Por su lado, Pasado siguió meditando sobre su cuento y las lecciones que había aprendido. Aunque debía reconocer que había faltado a demasiadas clases. ¿Qué hacía que la gente quisiera escuchar un cuento? Bueno... que fuera interesante. ¿Su historia era interesante? Tuvo que reconocer que no. Su historia no iba a atrapar al oyente, sobre todo porque era lenta. ¿Qué más enganchaba de un buen cuento? Que tuviera un protagonista carismático, empático, bueno y capaz de cambiar. Y claro... eso lo tenía, pero muy al fondo de su historia. Su protagonista era más bien algo normal. Pasado suspiró, quiso modificar su cuento, pero quizá ya era demasiado tarde. Cuando cruzaban para graduarse ya no había cambios, ¿no? Ellos debían defender con uñas y dientes su cuento. Pasado sintió ganas de llorar; se sintió culpable por no haber trabajado algo más en ello. Aunque, debía reconocer que ninguno de sus compañeros, había dedicado tanto tiempo a su cuento como él. Pensar en sus compañeros volvió a ponerle nervioso. ¿Habrían contado ya sus cuentos? ¿Habrían cruzado a ese mundo ideal? Agitó las manos. ¿Qué importaba? Ellos harían su vida, él debía hacer la suya. Observó a un gato lamerse las patas y sonrío. ¡Qué suerte aquellos que viven sin preocupaciones!
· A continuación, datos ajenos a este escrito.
Lemma add_slots : slots_ok c' (free + 1) (<[k := A']> D).
Proof.
  pose proof (so_free _ _ _ Hok) as Hfr. rewrite nmeta_eq in Hfr.
  assert (∀ k2 A2 j, <[k := A']> D !! k2 = Some A2 → slot_ix j → slot A2 c' j ≠ 0 →
    (k2 = k ∧ j = j0 ∧ slot A2 c' j = free) ∨
    ∃ A3, D !! k2 = Some A3 ∧ slot A2 c' j = slot A3 c j ∧ nmeta ≤ slot A3 c j < free) as Hcases.
  { intros k2 A2 j H2 Hj Hnz. apply list_lookup_insert_Some in H2 as [(<- & <- & Hlt)|(Hne & H2)].
    - rewrite Hnew in * by done. case_decide as Ej; [by left|]. right. exists A. split_and!; try done; by eapply (so_range _ _ _ Hok).
    - right. exists A2. rewrite (add_other k2 A2 j H2) in * by done. split_and!; try done; by eapply (so_range _ _ _ Hok). }
  split.
  - done.
  - rewrite nmeta_eq. lia.
  - intros b Hb. apply add_zero. lia.
  - apply Forall_insert; [apply (so_addrs _ _ _ Hok)|done].
  - intros k2 A2 j H2 Hj Hnz. destruct (Hcases k2 A2 j H2 Hj Hnz) as [(_ & _ & ->)|(A3 & _ & -> & Hr)]; [rewrite nmeta_eq|]; lia.
  - intros k1 A1 j1 k2 A2 j2 H1 H2 Hj1 Hj2 E Hnz.
    destruct (Hcases k1 A1 j1 H1 Hj1 Hnz) as [(-> & -> & E1)|(A3 & H3 & E1 & Hr1)];
      destruct (Hcases k2 A2 j2 H2 Hj2 ltac:(congruence)) as [(-> & -> & E2)|(A4 & H4 & E2 & Hr2)]; [done|lia|lia|].
    apply (so_inj _ _ _ Hok k1 A3 j1 k2 A4 j2); try done; congruence.
Qed.

(** The new block is zero, as a missing one reads. *)
Lemma add_bytes_same p : 0 ≤ p < MAXFILE * BSIZE → byte_at A' c' p = byte_at A c p.
Proof.
  intros Hp%block_ix. unfold byte_at, fbyte, fblock. rewrite <- !slot_block by done. rewrite Hnew by (unfold slot_ix; lia).
  case_decide as E.
  - rewrite <- E, Hnone in *. pose proof (so_free _ _ _ Hok) as Hfr. rewrite nmeta_eq in Hfr.
    destruct (Z.eqb_spec free 0); [lia|]. rewrite add_zero by lia. done.
  - destruct (Z.eqb_spec (slot A c (p / BSIZE)) 0); [done|]. rewrite (add_frame k A); try done; [unfold slot_ix; lia|right; lia].
Qed.

Lemma add_bytes_other k2 A2 p : D !! k2 = Some A2 → k2 ≠ k → 0 ≤ p < MAXFILE * BSIZE → byte_at A2 c' p = byte_at A2 c p.
Proof.
  intros H2 Hne Hp%block_ix. unfold byte_at, fbyte, fblock. rewrite <- !slot_block by done. rewrite (add_other k2) by done.
  destruct (Z.eqb_spec (slot A2 c (p / BSIZE)) 0); [done|]. rewrite (add_frame k2 A2); try done; [unfold slot_ix; lia|by left].
Qed.
End add.

(** ** Writing a block of a file *)

Section write.
Context (c : Z → list Z) (free : Z) (D : list (list Z)) (k : nat) (A : list Z) (bn : Z) (buf : list Z).
Context (Hok : slots_ok c free D) (Hk : D !! k = Some A) (Hbn : 0 ≤ bn < MAXFILE) (Hnz : slot A c bn ≠ 0).
Context (Hbuf : length buf = Z.to_nat BSIZE).
#[local] Abbreviation c1 := (fset (slot A c bn) buf c).

Lemma bn_ix : slot_ix bn.
Proof. unfold slot_ix. lia. Qed.

Lemma write_frame k2 A2 j : D !! k2 = Some A2 → slot_ix j → slot A2 c j ≠ 0 → k2 ≠ k ∨ j ≠ bn → c1 (slot A2 c j) = c (slot A2 c j).
Proof.
  intros H2 Hj Hn Hne. apply fset_ne. intros E.
  destruct (so_inj _ _ _ Hok k2 A2 j k A bn H2 Hk Hj bn_ix E Hn) as [-> ->]. by destruct Hne.
Qed.

Lemma write_slot k2 A2 j : D !! k2 = Some A2 → slot A2 c1 j = slot A2 c j.
Proof.
  intros H2. apply slot_frame. intros Hn. rewrite <- (slot_ind A2 c) in *. apply (write_frame k2); try done. right. lia.
Qed.

Lemma write_slots : slots_ok c1 free D.
Proof.
  pose proof (so_range _ _ _ Hok k A bn Hk bn_ix Hnz) as Hr. destruct Hok as [H1 H2 H3 H4 H5 H6]. split; try done.
  - intros b. unfold fset. by case_decide.
  - intros b Hb. rewrite fset_ne by lia. auto.
  - intros k2 A2 j E Hj. rewrite (write_slot k2) by done. eauto.
  - intros k1 A1 j1 k2 A2 j2 E1 E2 Hj1 Hj2. rewrite (write_slot k1), (write_slot k2) by done. eauto.
Qed.

Lemma write_bytes_same p :
  0 ≤ p < MAXFILE * BSIZE → byte_at A c1 p = if decide (p / BSIZE = bn) then buf !!! Z.to_nat (p mod BSIZE) else byte_at A c p.
Proof.
  intros Hp%block_ix. unfold byte_at, fbyte, fblock. rewrite <- !slot_block by done. rewrite (write_slot k) by done. case_decide as E.
  - rewrite E. destruct (Z.eqb_spec (slot A c bn) 0); [done|]. by rewrite fset_eq.
  - destruct (Z.eqb_spec (slot A c (p / BSIZE)) 0); [done|]. rewrite (write_frame k A); try done; [unfold slot_ix; lia|by right].
Qed.

Lemma write_bytes_other k2 A2 p : D !! k2 = Some A2 → k2 ≠ k → 0 ≤ p < MAXFILE * BSIZE → byte_at A2 c1 p = byte_at A2 c p.
Proof.
  intros H2 Hne Hp%block_ix. unfold byte_at, fbyte, fblock. rewrite <- !slot_block by done. rewrite (write_slot k2) by done.
  destruct (Z.eqb_spec (slot A2 c (p / BSIZE)) 0); [done|]. rewrite (write_frame k2 A2); try done; [unfold slot_ix; lia|by left].
Qed.
End write.

(** ** Running the code on blocks *)

(** The image is the file of [FSSIZE] blocks [c]. *)
Definition view (s : mst) (c : Z → list Z) : Prop := ∀ b, 0 ≤ b < FSSIZE → image s !! b = Some (c b).

Lemma rsect_view s c b : view s c → 0 ≤ b < FSSIZE → rsect b s = Ret (c b) s.
Proof. intros Hv Hb. unfold rsect. erewrite bind_eq; [|reflexivity]. by rewrite Hv. Qed.

Lemma wsect_view s c b buf : view s c → 0 ≤ b < FSSIZE → view (s <| image := <[b := buf]> (image s) |>) (fset b buf c).
Proof.
  intros Hv Hb x Hx. simpl. unfold fset. case_decide as E.
  - subst. by rewrite lookup_insert_eq.
  - rewrite lookup_insert_ne by done. auto.
Qed.

Lemma next_block_eq s : next_block s = Ret (freeblock s) (s <| freeblock := u32 (freeblock s + 1) |>).
Proof. done. Qed.

(** The addresses of a file. *)
Lemma addr_small c free D k A i :
  slots_ok c free D → D !! k = Some A → (i ≤ NDIRECT)%nat → 0 ≤ A !!! i < 2 ^ 32 ∧ xint (A !!! i) = A !!! i.
Proof.
  intros Hok Hk Hi. pose proof (so_addrs _ _ _ Hok) as Ha. rewrite Forall_lookup in Ha. destruct (Ha k A Hk) as [Hl Hr].
  rewrite Forall_forall in Hr. assert (0 ≤ A !!! i < 2 ^ 32) as H1.
  { apply Hr. eapply list_elem_of_lookup_2, list_lookup_lookup_total_lt. lia. }
  split; [done|]. by apply xint_small.
Qed.

Lemma slot_direct A c j : 0 ≤ j < Z.of_nat NDIRECT → slot A c j = A !!! Z.to_nat j.
Proof.
  intros Hj. rewrite slot_block by (rewrite maxfile_eq; unfold NDIRECT in *; lia). unfold faddr.
  destruct (Z.ltb_spec j (Z.of_nat NDIRECT)); [done|lia].
Qed.
Lemma slot_indirect A c j :
  Z.of_nat NDIRECT ≤ j < MAXFILE →
  slot A c j = if A !!! NDIRECT =? 0 then 0 else get32 (c (A !!! NDIRECT)) (4 * Z.to_nat (j - Z.of_nat NDIRECT)).
Proof.
  intros Hj. rewrite slot_block by (unfold NDIRECT in *; lia). unfold faddr. rewrite indirect_node.
  destruct (Z.ltb_spec j (Z.of_nat NDIRECT)); [lia|done].
Qed.

(** ** Extending a file by blocks *)

(** From [c] and the block list [A] of file [k], the slots in [J] got new
    blocks; no byte of any file changed. *)
Record ext (D : list (list Z)) (k : nat) (s : mst) c A (J : list Z) (s' : mst) c' A' : Prop := {
  e_view : view s' c';
  e_slots : slots_ok c' (freeblock s') (<[k := A']> D);
  e_slot : ∀ j, slot_ix j → slot A' c' j ≠ 0 ↔ slot A c j ≠ 0 ∨ j ∈ J;
  e_free : freeblock s' = freeblock s + Z.of_nat (length J);
  e_same : ∀ p, 0 ≤ p < MAXFILE * BSIZE → byte_at A' c' p = byte_at A c p;
  e_other : ∀ k2 A2, D !! k2 = Some A2 → k2 ≠ k →
    (∀ j, slot A2 c' j = slot A2 c j) ∧ ∀ p, 0 ≤ p < MAXFILE * BSIZE → byte_at A2 c' p = byte_at A2 c p;
  e_meta : ∀ b, b < nmeta → c' b = c b;
  e_ino : freeinode s' = freeinode s
}.

Lemma ext_refl D k s c A : view s c → slots_ok c (freeblock s) D → D !! k = Some A → ext D k s c A [] s c A.
Proof.
  intros Hv Hok Hk. split; try done.
  - by rewrite list_insert_id.
  - intros j _. rewrite elem_of_nil. tauto.
  - simpl. lia.
Qed.

Lemma ext_trans D k s c A J s1 c1 A1 J' s2 c2 A2 :
  (k < length D)%nat → ext D k s c A J s1 c1 A1 → ext (<[k := A1]> D) k s1 c1 A1 J' s2 c2 A2 → ext D k s c A (J ++ J') s2 c2 A2.
Proof.
  intros Hk [V1 S1 L1 F1 B1 O1 M1 I1] [V2 S2 L2 F2 B2 O2 M2 I2]. split; try done.
  - by rewrite list_insert_insert_eq in S2.
  - intros j Hj. rewrite L2, L1, elem_of_app by done. tauto.
  - rewrite F2, F1, length_app. lia.
  - intros p Hp. by rewrite B2, B1.
  - intros k2 A3 H3 Hne. destruct (O1 k2 A3 H3 Hne) as [X1 Y1]. destruct (O2 k2 A3) as [X2 Y2]; [by rewrite list_lookup_insert_ne|done|].
    split; [intros j; by rewrite X2|intros p Hp; by rewrite Y2, Y1].
  - intros b Hb. by rewrite M2, M1.
  - congruence.
Qed.

(** A single new block, [freeblock]. *)
Lemma ext_add D k s c A j0 s' c' A' :
  view s c → slots_ok c (freeblock s) D → D !! k = Some A → slot_ix j0 → freeblock s < FSSIZE →
  length A' = (NDIRECT + 1)%nat ∧ Forall (λ a, 0 ≤ a < 2 ^ 32) A' → slot A c j0 = 0 →
  (∀ j, slot_ix j → slot A' c' j = if decide (j = j0) then freeblock s else slot A c j) →
  (∀ b, length (c' b) = Z.to_nat BSIZE) → (∀ b, A !!! NDIRECT = 0 ∨ b ≠ A !!! NDIRECT → c' b = c b) →
  view s' c' → freeblock s' = u32 (freeblock s + 1) → freeinode s' = freeinode s →
  ext D k s c A [j0] s' c' A'.
Proof.
  intros Hv Hok Hk Hj0 Hroom HA' Hnone Hnew Hlen Hc Hv' Hf Hi.
  pose proof (so_free _ _ _ Hok) as Hfr. rewrite nmeta_eq in Hfr.
  assert (freeblock s' = freeblock s + 1) as Hf' by (rewrite Hf, u32_small; unfold FSSIZE in *; lia).
  split; try done.
  - rewrite Hf'. by eapply add_slots.
  - intros j Hj. rewrite Hnew by done. rewrite list_elem_of_singleton. case_decide; [|tauto]. split; [by right|lia].
  - exact (add_bytes_same c c' _ D k A A' j0 Hok Hk Hj0 Hroom HA' Hnone Hnew Hc).
  - intros k2 A2 H2 Hne. split.
    + intros j. exact (add_other c c' _ D k A Hok Hk Hc k2 A2 j H2 Hne).
    + intros p. exact (add_bytes_other c c' _ D k A A' Hok Hk HA' Hc k2 A2 p H2 Hne).
  - intros b Hb. apply Hc. destruct (decide (A !!! NDIRECT = 0)) as [|Hn]; [by left|]. right. intros ->.
    pose proof (so_range _ _ _ Hok k A MAXFILE Hk ind_ix) as Hr. rewrite slot_ind in Hr. specialize (Hr Hn). lia.
Qed.

Lemma addrs_insert c free D k A i x :
  slots_ok c free D → D !! k = Some A → 0 ≤ x < 2 ^ 32 →
  length (<[i := x]> A) = (NDIRECT + 1)%nat ∧ Forall (λ a, 0 ≤ a < 2 ^ 32) (<[i := x]> A).
Proof.
  intros Hok Hk Hx. pose proof (so_addrs _ _ _ Hok) as Ha. rewrite Forall_lookup in Ha. destruct (Ha k A Hk) as [Hl Hr].
  rewrite length_insert. split; [done|]. by apply Forall_insert.
Qed.

Definition with_addrs (din : dinode) (A : list Z) : dinode :=
  mk_dinode (d_type din) (d_major din) (d_minor din) (d_nlink din) (d_size din) A.

(** The slots that block [fbn] of the file needs and does not have. *)
Definition missing (A : list Z) (c : Z → list Z) (fbn : Z) : list Z :=
  (if decide (Z.of_nat NDIRECT ≤ fbn ∧ A !!! NDIRECT = 0) then [MAXFILE] else []) ++
  (if decide (slot A c fbn = 0) then [fbn] else []).

Lemma fresh_range c s D : slots_ok c (freeblock s) D → 0 ≤ freeblock s < 2 ^ 32.
Proof. intros Hok. pose proof (so_free _ _ _ Hok) as Hf. rewrite nmeta_eq in Hf. unfold FSSIZE in Hf. lia. Qed.

Section blocks.
Context (D : list (list Z)) (k : nat) (din : dinode) (s : mst) (c : Z → list Z) (fbn : Z).
#[local] Abbreviation A := (d_addrs din).
Context (Hv : view s c) (Hok : slots_ok c (freeblock s) D) (Hk : D !! k = Some A) (Hbn : 0 ≤ fbn < MAXFILE).
Context (Hroom : freeblock s + Z.of_nat (length (missing A c fbn)) ≤ FSSIZE).

Lemma iappend_direct_spec :
  fbn < Z.of_nat NDIRECT →
  ∃ s' c' A', iappend_direct din fbn s = Ret (slot A' c' fbn, with_addrs din A') s' ∧
    ext D k s c A (missing A c fbn) s' c' A' ∧ slot A' c' fbn ≠ 0.
Proof.
  intros Hd. unfold missing in *. rewrite decide_False in * by lia. pose proof (fresh_range _ _ _ Hok) as Hfr.
  assert (Z.to_nat fbn ≤ NDIRECT)%nat as Hi by lia.
  destruct (addr_small _ _ _ _ _ _ Hok Hk Hi) as [Ha Hx].
  assert (slot A c fbn = A !!! Z.to_nat fbn) as Es by (apply slot_direct; lia).
  unfold iappend_direct. rewrite Hx, <- Es. destruct (Z.eqb_spec (slot A c fbn) 0) as [E|E].
  - rewrite decide_True in * by done. simpl in Hroom.
    set (A' := <[Z.to_nat fbn := freeblock s]> A).
    assert (length A = (NDIRECT + 1)%nat) as Hl.
    { pose proof (so_addrs _ _ _ Hok) as Hf. rewrite Forall_lookup in Hf. by destruct (Hf k _ Hk). }
    assert (A' !!! Z.to_nat fbn = freeblock s) as EA by (apply list_lookup_total_insert_eq; unfold NDIRECT in *; lia).
    assert (∀ j, slot_ix j → slot A' c j = if decide (j = fbn) then freeblock s else slot A c j) as Hnew.
    { intros j Hj. destruct (decide (j = MAXFILE)) as [->|Hm].
      - rewrite !slot_ind, decide_False by lia. apply list_lookup_total_insert_ne. lia.
      - unfold slot_ix in Hj. destruct (decide (j < Z.of_nat NDIRECT)).
        + rewrite !slot_direct by lia. case_decide as Ej; [subst; done|]. apply list_lookup_total_insert_ne. lia.
        + rewrite !slot_indirect, decide_False by lia. unfold A'. rewrite list_lookup_total_insert_ne by lia. done. }
    eexists _, c, A'. split; [|split].
    + erewrite bind_eq; [|erewrite bind_eq; [|apply next_block_eq]; rewrite xint_small by done; reflexivity].
      unfold ret. fold A'. unfold with_addrs. cbn [d_addrs]. rewrite EA, xint_small by done.
      by rewrite Hnew, decide_True by (unfold slot_ix; lia || done).
    + apply ext_add; try done; [unfold slot_ix; lia|lia|by eapply addrs_insert|apply Hok].
    + rewrite Hnew, decide_True by (unfold slot_ix; lia || done). pose proof (so_free _ _ _ Hok) as H. rewrite nmeta_eq in H. lia.
  - rewrite decide_False by done. exists s, c, A. split_and!; [|by apply ext_refl|done].
    erewrite bind_eq; [|reflexivity]. unfold ret, with_addrs. cbn [d_addrs]. rewrite Hx, Es. by destruct din.
Qed.
End blocks.

Lemma get32_zeroes off : (off + 4 ≤ Z.to_nat BSIZE)%nat → get32 zeroes off = 0.
Proof.
  intros Ho. unfold get32, zeroes. rewrite drop_replicate, take_replicate, Nat.min_l by (rewrite bsize_eq in *; lia). reflexivity.
Qed.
Mark salió de la oficina, apresurado, a comprarse algo de comer. Se sentaría un rato en el parque y contemplaría las aves. Le gustaba estar solo y tranquilo. No es que se llevará mal con sus compañeros, o que no le cayeran bien; es que él, simplemente, era un ser algo antisocial. Prefería la compañía de su soledad y su reflexión. Eso le mantenía en ese estado de calma que quería transmitir. Cogió una simple ensalada, y cruzó para sentarse en el banco cercano a su oficina. Justo delante, en el otro banco, había un chico bastante raro. Estaba sentado con la mirada perdida, muy pálido y ojeroso. Le dio algo de mal rollo, quizás estuviera enfermo o fuera un drogadicto, pero se sentó en silencio. El otro chico no hizo el menor gesto, ni miró en su dirección. Era algo tétrico. Mark comió observando las palomas que se peleaban por una migaja de pan. Era algo triste, pero había algo también hermoso en sus gestos. Vio que el otro chico, también miraba las palomas, aunque con una sonrisa algo irónica en su rostro. Mark le observó meditativo. Era alto, desgarbado, con unos impresionantes ojos verdes, y bien vestido con una gruesa chaqueta oscura. Quizá fuera modelo, por eso estuviera tan apático. El chico levantó la vista y ambos se aguantaron la mirada. Supuso que evaluándose y midiéndose. Mark se encogió de hombros y le hizo un gesto de despedida. El chico abrió los ojos algo sorprendido. Mark se dirigió algo confundido, aunque divertido, hacia la oficina.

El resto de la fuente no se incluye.